Seemingly, just more of the same, you might think. But no: this is a major departure. This is Mr. Krugman recognizing that the jobs are not coming back. He's still a little confused: he talks about the middle class "working hard" and "playing by the rules" (that tired political cliche - what rules?), without remembering that the absence of meaningful employment is the whole problem. But he's moved away from his old insistence that the "potential jobs" are there now (unemployment is not "structural"), it's just that the federal government is not stimulating "demand" enough. No, he's on to something else altogether. He's singing the same tune I heard James McMurtry sing at the Freight & Salvage: We Can't Make It Here Anymore.
Now Mr. Krugman does not want to go so far as to admit that offshoring of jobs, and allowing Big Capital to "leverage" the cheap labor of the Third World, is the other half of this story. He's still not ready for that, ardent international trade proponent that he is. But he's halfway there; he now sees that Big Capital increasingly doesn't need human beings in order to make money.
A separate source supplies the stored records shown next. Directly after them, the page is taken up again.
(** Reading a field of [n] bytes off the stream: fewer bytes is an error. *)
Definition field (n : nat) (s : bytes) : result (bytes * bytes) :=
  if (length (firstn n s) =? n)%nat then Ok (firstn n s, skipn n s)
  else Raise FieldError.

Definition bytes_eqb (a b : bytes) : bool :=
  if list_eq_dec Byte.byte_eq_dec a b then true else false.

(** [Magic(data)]: on parsing, the bytes read must be [data]. *)
Definition Magic_parse (data : bytes) (s : bytes) : result bytes :=
  '(got, rest) <- field (length data) s ;;
  if bytes_eqb got data then Ok rest else Raise ConstError.

Definition ULInt_parse (n : nat) (s : bytes) : result (Z * bytes) :=
  '(got, rest) <- field n s ;;
  Ok (le_combine got, rest).

(** [Flag]: one byte, 1 for True and 0 for False; any other byte parses
    as the default, False. *)
Definition Flag_build (b : bool) : bytes := [if b then x01 else x00].

Definition Flag_parse (s : bytes) : result (bool * bytes) :=
  '(got, rest) <- field 1 s ;;
  Ok (bytes_eqb got [x01], rest).

(* ------------------------------------------------------------------ *)
(** ** The ascii codec and the padded topic *)

Definition is_ascii (c : ascii) : bool := (nat_of_ascii c <? 128)%nat.

Definition str_is_ascii (s : string) : bool :=
  forallb is_ascii (list_ascii_of_string s).

Definition ascii_encode (s : string) : result bytes :=
  if str_is_ascii s then Ok (list_byte_of_string s) else Raise UnicodeError.

Definition ascii_decode (b : bytes) : result string :=
  let s := string_of_list_byte b in
  if str_is_ascii s then Ok s else Raise UnicodeError.

Definition NUL : ascii := Ascii.zero.

(** [s.ljust(n, "\x00")] *)
Definition ljust (n : nat) (s : string) : string :=
  (s ++ string_of_list_ascii (repeat NUL (n - String.length s)))%string.

Fixpoint drop_nul (l : list ascii) : list ascii :=
  match l with
  | [] => []
  | c :: l' => if Ascii.eqb c NUL then drop_nul l' else l
  end.

(** [s.rstrip("\x00")] *)
Definition rstrip (s : string) : string :=
  string_of_list_ascii (rev (drop_nul (rev (list_ascii_of_string s)))).

(** [String(name, n, padchar="\x00", encoding="ascii")] *)
Definition String_build (n : nat) (s : string) : result bytes :=
  b <- ascii_encode (ljust n s) ;;
  if (length b =? n)%nat then Ok b else Raise FieldError.

Definition String_parse (n : nat) (s : bytes) : result (string * bytes) :=
  '(got, rest) <- field n s ;;
  t <- ascii_decode got ;;
  Ok (rstrip t, rest).

(* ------------------------------------------------------------------ *)
(** ** BlockHeader and MessageHeader *)

Definition block_magic : bytes := list_byte_of_string "BrokeHeader".

Record block_header : Type := {
  bh_length : Z;
  bh_checksum : Z;
  bh_committed : bool
}.

Definition BlockHeader_build (h : block_header) : result bytes :=
  len <- ULInt_build 4 (bh_length h) ;;
  sum <- ULInt_build 4 (bh_checksum h) ;;
  Ok (block_magic ++ len ++ sum ++ Flag_build (bh_committed h) ++ repeat x00 16).

Definition BlockHeader_parse (s : bytes) : result block_header :=
  s <- Magic_parse block_magic s ;;
  '(len, s) <- ULInt_parse 4 s ;;
  '(sum, s) <- ULInt_parse 4 s ;;
  '(flag, s) <- Flag_parse s ;;
  _ <- Magic_parse (repeat x00 16) s ;;
  Ok {| bh_length := len; bh_checksum := sum; bh_committed := flag |}.

Definition BlockHeader_sizeof : nat := 36.

Record message_header : Type := {
  mh_length : Z;
  mh_timestamp : Z;
  mh_topic : string
}.

Definition MessageHeader_build (h : message_header) : result bytes :=
  len <- ULInt_build 4 (mh_length h) ;;
  ts <- ULInt_build 8 (mh_timestamp h) ;;
  topic <- String_build 64 (mh_topic h) ;;
  Ok (repeat x00 8 ++ len ++ ts ++ topic).

Definition MessageHeader_parse (s : bytes) : result message_header :=
  s <- Magic_parse (repeat x00 8) s ;;
  '(len, s) <- ULInt_parse 4 s ;;
  '(ts, s) <- ULInt_parse 8 s ;;
  '(topic, s) <- String_parse 64 s ;;
  Ok {| mh_length := len; mh_timestamp := ts; mh_topic := topic |}.

Definition MessageHeader_sizeof : nat := 84.

(** [EMPTY_HEADER] *)
Definition EMPTY_HEADER : bytes := repeat x00 BlockHeader_sizeof.

(** [Message = namedtuple("Message", ["topic", "time", "payload"])] *)
Record Message : Type := {
  topic : string;
  time : Z;
  payload : bytes
}.

(* ------------------------------------------------------------------ *)
(** ** gzip

    [gzip.GzipFile] belongs to the standard library and is taken as an
    interface: what a stream opened for writing leaves in its file object
    once closed, as a function of the bytes written to it (the time the
    stream puts in its own header is left out), and what a stream opened for
    reading delivers.  Reading back what was written gives the same bytes,
    and a closed stream is never empty (it holds at least the gzip header
    and trailer). *)

Class Gzip : Type := {
  gz_compress : bytes -> bytes;
  gz_decompress : bytes -> result bytes;
  gz_roundtrip : forall x, gz_decompress (gz_compress x) = Ok x;
  gz_nonempty : forall x, gz_compress x <> []
}.

(* ------------------------------------------------------------------ *)
(** ** Python values, as far as [isinstance] tells them apart *)

Inductive pyobj : Type :=
| PyBytes (b : bytes)
| PyStr (s : string)
| PyInt (z : Z)
| PyNone.

(* ------------------------------------------------------------------ *)
(** ** The file object and its environment *)

(** The calls [commit] makes on the data file, as they appear in [calls]. *)
Inductive call : Type :=
| Open                    (* open(self.datafile, mode="rb+") *)
| LockEx                  (* portalocker.lock(fp, LOCK_EX) succeeded *)
| SeekEnd                 (* fp.seek(0, os.SEEK_END) *)
| Tell                    (* fp.tell() *)
| Write (b : bytes)       (* fp.write(b) *)
| Seek (n : nat)          (* fp.seek(n) *)
| Flush                   (* fp.flush() *)
| Truncate (n : nat)      (* fp.truncate(n) *)
| Unlock                  (* portalocker.unlock(fp) *)
| Close.                  (* leaving [with open(...)] *)

(** A failing call: the exception it raises and, for a write, how many
    bytes reached the file before it. *)
Record fault : Type := {
  fault_exn : exn;
  fault_partial : nat
}.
This has been one of my points: what is it, exactly, that we lack on a day-to-day basis as the result of this high "unemployment?" Food on the shelves? Gasoline? Natural gas for the furnace? Cheap electronic toys? Books? These things are all available in fantastic abundance. And if you're sentimental about the Planning & Tanning Economy, you can still hire a wedding planner or go to a tanning salon. It's just that business is down at such places because we're a broke-ass society.
Once you put automation and offshoring together, you're there. You see reality. Well, almost. Mr. Krugman still does not see that resource scarcity dooms the Western industrialized economies to perpetual stagnation anyway, and that even this twilight period of lurching adaptation is not going to last. But in the interim, Mr. Krugman advocates Marxism: support the great mass of the American Booboisie with heavy taxes on robot-employing, offshoring Big Business.
Yes, it's utterly ridiculous as a solution. Since Big Business owns the government which imposes taxation, why would Big Business undertake the care and feeding of the hoi polloi, those very same proles it is shitcanning from jobs on an ongoing basis? To appreciate that, Mr. Krugman would need to think about two variables at once, and unfortunately, his Science is not sufficiently advanced at this point to allow that.